We checked that people who use this service

  • Receive safe and coordinated care, treatment and support where more than one provider is involved, or they are moved between services.

How this check was done

We looked at the personal care or treatment records of people who use the service, carried out a visit on 19 September 2013 and 20 September 2013, observed how people were being cared for and checked how people were cared for at each stage of their treatment and care. We talked with people who use the service, talked with carers and / or family members, talked with staff and were accompanied by a specialist advisor.

We were supported on this inspection by an expert-by-experience. This is a person who has personal experience of using or caring for someone who uses this type of care service.

Our judgement

People’s health, safety and welfare was protected when more than one provider was involved in their care and treatment, or when they moved between different services. This was because the provider worked in co-operation with others.

Reasons for our judgement

We talked with patients and relatives about their experiences of co-ordinated care. One patient had been transferred from another hospital. The patient said that there had been a discharge meeting where staff from the hospital and the Raphael Medical Centre (RMC) had been present. The discharge process had been explained to the patient and the relative. The patient said they felt informed and involved, “the cooperation was good … I felt confident because what they said would happen did happen … and it happened when they said it would”

We saw there was close cooperation with the Lane Fox respiratory unit, which is a national referral centre for chronic (long term) respiratory failure. Staff from the unit came to the RMC and helped to settle the patients and set up the equipment, which was required to be tailored to the individual. Once the equipment was set up by staff from the unit it was locked so that it could not accidently be altered. Staff from the Fox Lane unit made random visits to the RMC to ensure that the equipment was working correctly. Staff from the Fox Lane Unit provided training on respiratory issues to staff from the RMC.

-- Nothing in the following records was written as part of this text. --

(** X22.  When the page sends the feedback of an evaluation to the
    store under a non-zero rep number the session has no feedback for
    yet, every line is stored, in the order of the evaluation, after the
    lines stored before: the store's duplicate check drops none of
    them. *)
Theorem evaluation_feedback_stored_in_full :
  forall (now : Z) (angles : JointAngles Q) (landmarks : list PoseLandmark)
         (state : Store.AppState) (s : Store.ExerciseSession)
         (repNumber : Z) (feedback : list ExerciseFeedback),
    feedback = snd (evaluateSquat now angles landmarks) \/
    feedback = snd (evaluatePullup now angles landmarks) ->
    Store.currentSession state = Some s ->
    repNumber <> 0%Z ->
    (forall fb, In fb (Store.feedback s) ->
                Store.repNumber fb <> repNumber) ->
    exists s',
      Store.currentSession (storeFeedback repNumber feedback state) = Some s'
      /\ Store.feedback s'
         = Store.feedback s ++
           map (fun fb =>
                  {| Store.repNumber := repNumber;
                     Store.message := message fb;
                     Store.type := type fb;
                     Store.priority := priority fb |}) feedback.
Proof.
  intros now angles landmarks state s repNumber feedback Hfrom Hs Hk Hfresh.
  assert (Hnd : NoDup (map message feedback)).
  { destruct (evaluation_messages_distinct now angles landmarks) as [H1 H2].
    destruct Hfrom as [-> | ->]; assumption. }
  destruct (storeFeedback_distinct repNumber feedback Hk state s Hs Hnd)
    as (s' & Hs' & _ & Hfb').
  { intros fb Hin Hr. exfalso. exact (Hfresh fb Hin Hr). }
  exists s'. now split.
Qed.

Lemma evaluation_feedback_stored_in_full_witness :
  let feedback := snd (evaluateSquat 0 (Rep.pose 40 70) []) in
  exists s',
    Store.currentSession (storeFeedback 1 feedback Store.freshSquatSession)
    = Some s'
    /\ Store.feedback s'
       = [] ++
         map (fun fb =>
                {| Store.repNumber := 1%Z;
                   Store.message := message fb;
                   Store.type := type fb;
                   Store.priority := priority fb |}) feedback.
Proof.
  refine (evaluation_feedback_stored_in_full 0 (Rep.pose 40 70) []
            Store.freshSquatSession _ 1 _ (or_introl eq_refl) eq_refl _ _).
  - discriminate.
  - intros fb [].
Defined.

End EngineFacts.

(** * The store: flags, scores and actions without a session *)

Module StoreMoreFacts.
Import Store.
Local Open Scope Z_scope.

(** ** Flags *)

Lemma existsb_eqb_In (s : string) (seen : list string) :
  existsb (String.eqb s) seen = true <-> In s seen.
Proof.
  rewrite existsb_exists. split.
  - intros (t & Hin & E). apply String.eqb_eq in E. now subst.
  - intros H. exists s. split; [exact H | apply String.eqb_refl].
Qed.

Lemma uniqueInOrder_In (xs : list string) :
  forall (seen : list string) (s : string),
    In s (uniqueInOrder seen xs) <-> In s xs /\ ~ In s seen.
Proof.
  induction xs as [| a rest IH]; intros seen s; cbn [uniqueInOrder].
  - cbn. tauto.
  - destruct (existsb (String.eqb a) seen) eqn:E.
    + apply existsb_eqb_In in E. rewrite IH. cbn [In].
      split; [tauto |]. intros [[-> | H] Hn]; [contradiction | tauto].
    + assert (Hn : ~ In a seen).
      { intros H. apply existsb_eqb_In in H. congruence. }
      cbn [In]. rewrite IH. cbn [In].
      destruct (string_dec a s) as [-> | Hne]; [tauto |].
      split.
      * intros [H | [H1 H2]]; [contradiction | tauto].
      * intros [[H | H] H2]; [contradiction |]. right. tauto.
Qed.

Lemma uniqueInOrder_NoDup (xs : list string) :
  forall (seen : list string), NoDup (uniqueInOrder seen xs).
Proof.
  induction xs as [| a rest IH]; intros seen; cbn [uniqueInOrder].
  - constructor.
  - destruct (existsb (String.eqb a) seen); [apply IH |].
    constructor; [| apply IH].
    rewrite uniqueInOrder_In. cbn [In]. tauto.
Qed.

Lemma uniqueInOrder_fixed (xs : list string) :
  forall (seen : list string),
    NoDup xs -> (forall s, In s xs -> ~ In s seen) ->
    uniqueInOrder seen xs = xs.
Proof.
  induction xs as [| a rest IH]; intros seen Hnd Hfresh;
    cbn [uniqueInOrder]; [reflexivity |].
  inversion Hnd as [| b bs Hnotin Hnd' E]; subst.
  destruct (existsb (String.eqb a) seen) eqn:E.
  - apply existsb_eqb_In in E. exfalso. apply (Hfresh a); [now left | exact E].
  - f_equal. apply IH; [exact Hnd' |].
    intros s Hin [<- | Hs]; [contradiction |].
    apply (Hfresh s); [now right | exact Hs].
Qed.

Lemma uniqueInOrder_known (xs : list string) :
  forall (seen : list string) (flag : string),
    In flag xs \/ In flag seen ->
    uniqueInOrder seen (xs ++ [flag]) = uniqueInOrder seen xs.
Proof.
  induction xs as [| a rest IH]; intros seen flag Hin;
    cbn [app uniqueInOrder].
  - destruct Hin as [[] | Hin].
    apply existsb_eqb_In in Hin. now rewrite Hin.
  - destruct (existsb (String.eqb a) seen) eqn:E.
    + apply IH. destruct Hin as [[-> | Hin] | Hin]; auto.
      right. now apply existsb_eqb_In.
    + f_equal. apply IH.
      destruct Hin as [[-> | Hin] | Hin]; cbn [In]; auto.
Qed.

(** X23.  [addFlag] keeps the session's flags a set: the list after it
    has no flag twice, holds exactly the old flags and the new one, and
    adding the same flag again changes nothing. *)
Theorem addFlag_keeps_a_set :
  forall (flag : string) (state : AppState) (s : ExerciseSession),
    currentSession state = Some s ->
    exists s',
      currentSession (addFlag flag state) = Some s' /\
      NoDup (flags s') /\
      (forall f, In f (flags s') <-> In f (flags s) \/ f = flag) /\
      feedback s' = feedback s /\ repCount s' = repCount s /\
      addFlag flag (addFlag flag state) = addFlag flag state.
Proof.
  intros flag state s Hs. unfold addFlag at 1. rewrite Hs.
  eexists. split; [reflexivity |]. cbn [flags feedback repCount].
  split; [apply uniqueInOrder_NoDup |].
  split.
  - intros f. rewrite uniqueInOrder_In, in_app_iff. cbn [In]. intuition.
  - split; [reflexivity |]. split; [reflexivity |].
    unfold addFlag. rewrite Hs.
    cbn [currentSession with_session flags exercise startTime endTime
           repCount averageScore lastRepScore feedback user
           exerciseSettings].
    rewrite (uniqueInOrder_known (uniqueInOrder [] (flags s ++ [flag]))
               [] flag).
    + rewrite (uniqueInOrder_fixed (uniqueInOrder [] (flags s ++ [flag])) []).
      * reflexivity.
      * apply uniqueInOrder_NoDup.
      * intros f _ [].
    + left. rewrite uniqueInOrder_In, in_app_iff. cbn [In]. intuition.
Qed.
(** * Sync-context assembly of airweave: auth catalog, resource locator,
      connector factory and DAG schemas

    A shallow embedding of

    - [backend/airweave/platform/auth/settings.py]  ([IntegrationSettings]),
    - [backend/airweave/platform/locator.py]        ([ResourceLocator]),
    - [backend/app/platform/sync/context.py]        ([SyncContextFactory]),
    - [backend/app/schemas/dag.py]                  (the DAG schemas),

    followed by the properties of the specification, each stated over
    these definitions. *)

From Stdlib Require Import ZArith String List Lia.
From stdpp Require Import base option list strings pretty gmap.

Open Scope string_scope.
Set Warnings "-register-all,-clear-no-such-hyp".

(** ** Python values, exceptions and results *)

(** The values a YAML document or a decrypted credential payload holds
    ([Any] in the type hints of the source).  Floats are left out. *)
Inductive Any :=
| VNone
| VBool (b : bool)
| VInt (z : Z)
| VStr (s : string)
| VList (items : list Any)
| VDict (items : list (string * Any)).

(** [str(v)] for the scalars; the containers, which are also the values
    Python cannot hash, give [None]. *)
Definition scalar_str (v : Any) : option string :=
  match v with
  | VNone => Some "None"
  | VBool true => Some "True"
  | VBool false => Some "False"
  | VInt z => Some (pretty z)
  | VStr s => Some s
  | VList _ | VDict _ => None
  end.
(** The sample run with an approval: the whole trace. *)
Example approving_run_trace :
  Workflow.trace (Workflow.run Sample.approving "rev-1" Sample.start).2
  = ((Workflow.Step <$>
        ["triage"; "update-status-analyzing"; "dependency-analysis";
         "auth-analysis"; "injection-analysis"; "secrets-analysis";
         "update-status-filtering"; "reachability-filter"; "synthesis";
         "store-findings"; "update-status-awaiting-approval"; "approval";
         "update-status-remediating"; "remediation"])
     ++ Workflow.Remediate [Sample.f1]
        :: (Workflow.Step <$> ["store-remediations"; "update-status-completed"]))%list.
Proof. by vm_compute. Qed.

(** ** The adapters on the sample responses *)

Lemma sample_prose_malformed : @Stages.malformed Sample.runtime Sample.prose.
Proof. vm_compute. exact I. Qed.

(** On a response that is prose, the dependency adapter throws and the
    injection and secrets adapters return the empty list. *)
Lemma dependency_stage_propagates_malformed_output_witness :
  (∃ e, (@Stages.runDependencyStage Sample.runtime (Ok Sample.prose)
           Sample.entropy).1 = Throw e)
  ∧ (@Stages.runSecretsStage Sample.runtime (Ok Sample.prose)
       Sample.entropy).1 = Ok []
  ∧ (@Stages.runInjectionStage Sample.runtime Sample.triage (Ok Sample.prose)
       Sample.entropy).1 = Ok [].
Proof.
  exact (@dependency_stage_propagates_malformed_output Sample.runtime
           Sample.triage Sample.prose Sample.entropy sample_prose_malformed).
Defined.

(** What each adapter does with prose and with an object: result and log. *)
Example dependency_stage_on_prose :
  @Stages.runDependencyStage Sample.runtime (Ok Sample.prose) Sample.entropy
  = (Throw (Error "Failed to parse AI response as JSON"),
     ["Failed to parse JSON response:"]).
Proof. reflexivity. Qed.

Example dependency_stage_on_object :
  @Stages.runDependencyStage Sample.runtime (Ok Sample.wrapped) Sample.entropy
  = (Throw (TypeError "findings.map is not a function"), []).
Proof. reflexivity. Qed.

Example secrets_stage_on_prose :
  @Stages.runSecretsStage Sample.runtime (Ok Sample.prose) Sample.entropy
  = (Ok [], ["Failed to parse JSON response:"; "Secrets stage parse error:"]).
Proof. reflexivity. Qed.

Example secrets_stage_on_object :
  @Stages.runSecretsStage Sample.runtime (Ok Sample.wrapped) Sample.entropy
  = (Ok [], []).
Proof. reflexivity. Qed.

Example injection_stage_on_prose :
  @Stages.runInjectionStage Sample.runtime Sample.triage (Ok Sample.prose)
    Sample.entropy
  = (Ok [], ["Failed to parse JSON response:"; "Injection stage parse error:"]).
Proof. reflexivity. Qed.

(** C8 fails on the injection adapter: a finding that the response labels
    [auth] is returned with the category [auth], not [injection]; the
    finding with no category gets [injection], and the one with no id gets a
    generated one. *)
Lemma injection_stage_keeps_the_response_category :
  let r := @Stages.runInjectionStage Sample.runtime Sample.triage
             (Ok Sample.labelled) Sample.entropy in
  (∃ out, r.1 = Ok out ∧ length out = 2%nat)
  ∧ Stages.prop "category" <$> Stages.returned r
    = [Some (JStr "auth"); Some (JStr "injection")]
  ∧ Stages.prop "id" <$> Stages.returned r
    = [Some (JStr "x1"); Some (JStr "inj-1-mb3k2x1a-q9z4ff")]
  ∧ Stages.prop "category" <$> Stages.returned r
    ≠ [Some (JStr "injection"); Some (JStr "injection")].
Proof.
  split_and!; [by eexists | by vm_compute | by vm_compute |].
  vm_compute. discriminate.
Qed.

(** The dependency adapter, for comparison, overrides the label. *)
Example dependency_stage_overrides_the_response_category :
  Stages.prop "category" <$>
    Stages.returned (@Stages.runDependencyStage Sample.runtime
                       (Ok Sample.labelled) Sample.entropy)
  = [Some (JStr "dependency"); Some (JStr "dependency")].
Proof. by vm_compute. Qed.

End examples.

(** * Further facts about the store *)

Set Warnings "-clear-no-such-hyp".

The RMC was a founding member of the Kent Acquired Brain Injury Forum (KABIF). This group brought together partners from NHS, the education department, the local authorities and both the private and voluntary sector. The achievements of the group included constructing a county wide strategic plan for commissioning of services for acquired brain injury. Kent was the first county in England to have done so. The RMC was actively involved in the forum. On the day of our visit the nominated individual for mental health services at the RMC was chairing a meeting of the forum.

We saw from patients’ records that the RMC cooperated with, and made referrals to, other providers. We looked at a recent referral to an acute hospital for medical reasons, not directly related to the patient’s brain injury. This had happened at a weekend. The on call doctor had attended the patient. There were comprehensive notes of the doctor’s conversation with the hospital. The hospital had been informed of the care needs of the patient, in respect of the brain injury as well the more immediate problem. When the hospital wished to discharge the patient the RMC had been unwilling to accept the patient’s return until they were satisfied that the patient was medically stable.

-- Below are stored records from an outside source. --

(** Every entry of the record is in the text, as key, colon and value. *)
Lemma format_model_config_entry (R : pydict) (k : string) (v : pyval)
      (text : string) :
  In (k, v) R ->
  format R = Ok text ->
  exists chunk,
    enc v 1 = Ok chunk
    /\ substring_of (Json.encoder k ++ ": " ++ chunk) text.
Proof.
  intros Hin Hf.
  destruct (format_model_config_items R text) as (body & Hb & ->);
    [now destruct R | exact Hf |].
  destruct (dict_items_entry k v R Hin _ _ _ Hb) as (chunk & Hc & Hsub).
  exists chunk. split; [exact Hc|]. now apply substring_of_context.
Qed.

(** X2. The text of a record holds every entry of the record: the key as
    a JSON string, a colon and a space, and the encoding of the value one
    level in; a [str] value is there as a JSON string. *)
Theorem format_model_config_shows_entries
        (R : pydict) (k : string) (v : pyval) (text : string) :
  In (k, v) R ->
  format R = Ok text ->
  (exists chunk,
      enc v 1 = Ok chunk
      /\ substring_of (Json.encoder k ++ ": " ++ chunk) text)
  /\ (forall s, v = PStr s ->
                substring_of (Json.encoder k ++ ": " ++ Json.encoder s) text).
Proof.
  intros Hin Hf.
  destruct (format_model_config_entry R k v text Hin Hf) as (chunk & Hc & Hsub).
  split; [now exists chunk|].
  intros s ->. injection Hc as <-. exact Hsub.
Qed.

(** X3. The text keeps the order of the record: of two entries, the one
    that comes first in the record comes first in the text. *)
Theorem format_model_config_keeps_order
        (R1 R2 R3 : pydict) (k1 k2 : string) (v1 v2 : pyval) (text : string) :
  format (R1 ++ (k1, v1) :: R2 ++ (k2, v2) :: R3)%list = Ok text ->
  exists chunk1 chunk2 before between after,
    enc v1 1 = Ok chunk1
    /\ enc v2 1 = Ok chunk2
    /\ text = before ++ (Json.encoder k1 ++ ": " ++ chunk1)
              ++ between ++ (Json.encoder k2 ++ ": " ++ chunk2) ++ after.
Proof.
  intros Hf.
  assert (Hne : (R1 ++ (k1, v1) :: R2 ++ (k2, v2) :: R3)%list <> [])
    by now destruct R1.
  destruct (format_model_config_items _ text Hne Hf) as (body & Hb & ->).
  apply dict_items_app in Hb as (out1 & out2 & _ & Hb & ->).
  apply dict_items_head in Hb as (sep1 & chunk1 & rest1 & Hc1 & Hb & ->).
  apply dict_items_app in Hb as (out3 & out4 & _ & Hb & ->).
  apply dict_items_head in Hb as (sep2 & chunk2 & rest2 & Hc2 & _ & ->).
  exists chunk1, chunk2, ("{" ++ out1 ++ sep1), (out3 ++ sep2),
    (rest2 ++ Json.newline_indent 0 ++ "}").
  repeat split; try assumption.
  same_text.
Qed.


Lemma format_model_config_not_empty (R : pydict) (text : string) :
  format R = Ok text -> text <> "".
Proof.
  intros Hf. destruct R as [|kv R].
  - injection Hf as <-. discriminate.
  - destruct (format_model_config_items (kv :: R) text) as (body & _ & ->);
      [discriminate | exact Hf | discriminate].
Qed.

End FormatterEntries.

(** ** Listing the models *)

Lemma mapM_lift_ok {A B} (f : A -> result B) (l : list A) (ys : list B)
      (w : world) :
  Forall2 (fun x y => f x = Ok y) l ys ->
  mapM (fun x => lift (f x)) l w = (Ok ys, w).
Proof.
  induction 1 as [|x y l ys Hx _ IH]; [reflexivity|].
  cbn [mapM]. unfold bind, lift at 1. rewrite Hx, IH. reflexivity.
Qed.

Lemma mapM_lift_raise {A B} (f : A -> result B) (l : list A) (x : A)
      (e : exn) (w : world) :
  In x l -> f x = Raise e ->
  exists e', mapM (fun x => lift (f x)) l w = (Raise e', w).
Proof.
  induction l as [|a l IH]; intros Hin Hx; [contradiction|].
  cbn [mapM]. unfold bind, lift at 1.
  destruct (f a) as [b|e'] eqn:Ha; [|now exists e'].
  destruct Hin as [->|Hin]; [congruence|].
  destruct (IH Hin Hx) as [e' ->]. now exists e'.
Qed.

Lemma mapM_lift_world {A B} (f : A -> result B) (l : list A) (w : world) :
  snd (mapM (fun x => lift (f x)) l w) = w.
Proof.
  induction l as [|a l IH]; [reflexivity|].
  cbn [mapM]. unfold bind, lift at 1.
  destruct (f a) as [b|e]; [|reflexivity].
  destruct (mapM (fun x => lift (f x)) l w) as [[bs|e] w'] eqn:Hm;
    cbn [snd] in *; now subst.
Qed.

The RMC made routine referrals for patients’ physical needs. We saw letters of referral for dermatology, surgery and nuero-surgery. We saw that these had been followed up and in one case how the outcome of surgery had impacted positively on a patient’s care plan.

There were discharge meetings involving other providers. We looked at a selection of notes of these. There were representatives from other health providers, local social services departments, families and voluntary agencies. We saw that discussions focused on finding the most appropriate placement for the individual and mapping out a care pathway. We also looked at the records of a 'best interest' meeting held prior to a patient’s discharge. People present included health professions, social workers and an independent advocate. The patient’s nearest relative had been invited but was unable to attend. There was however a letter from the relative which had set out their aspirations for the patient.